China's 42nd Antarctic expedition has departed from Shanghai on a seven-month mission
China's 42nd Antarctic Expedition Focuses on Qinling Station Finalization and Pioneering Subglacial Research
Edited by: Tetiana Martynovska 17
China's 42nd Antarctic expedition launched a seven-month mission from Shanghai on November 1, 2025, dedicated to completing the Qinling Station, the nation's fifth permanent research outpost on the continent. The deployment, supported by the icebreakers Xuelong and Xuelong 2, involves over 500 specialists from more than ten countries and regions collaborating on critical Antarctic science. The immediate objective is to bring the Qinling Station, located in the strategically significant Ross Sea region, to full operational status.

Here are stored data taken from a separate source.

(** An ASCII character is its own encoding; every byte of the encoding of
    another character has its high bit set. *)
Lemma utf8_encode_cp_bytes (c : N) (b : list N) :
  utf8_encode_cp c = Some b ->
  (c < 128 /\ b = [c])
  \/ (128 <= c /\ b <> [] /\ Forall (fun x => 128 <= x) b).
Proof.
  unfold utf8_encode_cp.
  destruct (N.ltb_spec c 128); [intros [= <-]; by left|].
  destruct (N.ltb_spec c 2048).
  { intros [= <-]. right. repeat split; [done|done|].
    repeat (apply List.Forall_cons; [div_lia|]); apply List.Forall_nil. }
  destruct (N.ltb_spec c 65536).
  { destruct (is_surrogate c); [done|]. intros [= <-].
    right. repeat split; [done|done|]. repeat (apply List.Forall_cons; [div_lia|]); apply List.Forall_nil. }
  destruct (N.ltb_spec c 1114112); [|done].
  intros [= <-]. right. repeat split; [done|done|]. repeat (apply List.Forall_cons; [div_lia|]); apply List.Forall_nil.
Qed.

Lemma utf8_encode_cp_is_Some (c : N) :
  is_Some (utf8_encode_cp c) <-> is_codepoint c /\ is_surrogate c = false.
Proof.
  unfold utf8_encode_cp, is_codepoint, is_surrogate.
  destruct (N.ltb_spec c 128).
  { split; [intros _|by eauto]. split; [lia|].
    apply andb_false_iff. left. apply N.leb_gt. lia. }
  destruct (N.ltb_spec c 2048).
  { split; [intros _|by eauto]. split; [lia|].
    apply andb_false_iff. left. apply N.leb_gt. lia. }
  destruct (N.ltb_spec c 65536).
  { destruct ((55296 <=? c) && (c <=? 57343)) eqn:E.
    - split; [by intros [? [=]]|by intros [_ [=]]].
    - split; [intros _; split; [lia|done]|by eauto]. }
  destruct (N.ltb_spec c 1114112).
  { split; [intros _|by eauto]. split; [lia|].
    apply andb_false_iff. right. apply N.leb_gt. lia. }
  split; [by intros [? [=]]|intros [? _]; lia].
Qed.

The icebreakers Xuelong and Xuelong 2
While preliminary work began in February 2024, the current phase, scheduled for completion by February 2026, involves intricate interior finishing, mechanical and electrical integration, the construction of an observation building, and the fine-tuning of the station's energy infrastructure. This commitment to sustainability is already evident: the station utilizes a sophisticated new energy matrix combining wind, solar, hydrogen, and traditional diesel power. In its initial eight months, renewable sources contributed 60% of the energy needs, conserving 150 metric tons of fuel and cutting carbon output by 350 tons.
Beyond infrastructure development, the expedition team will conduct multidisciplinary investigations across vital Southern Ocean zones, including the waters near the Antarctic Peninsula, the Amundsen Sea, the Ross Sea, and Prydz Bay. These studies are essential for understanding how the Southern Ocean ecosystem responds to accelerating global climate shifts. A pioneering element of the mission is China's first scientific penetration into deep inland Antarctic ice-covered lakes.
This effort employs entirely domestically engineered hot-water and thermal-melting drilling systems, a clean methodology designed to breach more than 3,000 meters of ice. The goal is to retrieve pristine samples from isolated subglacial lake environments and underlying geological formations, offering an unparalleled view into potential life in extreme conditions and providing data for long-term global climate modeling. The team is expected to return to China in May 2026, concluding a period of intense discovery and engineering advancement.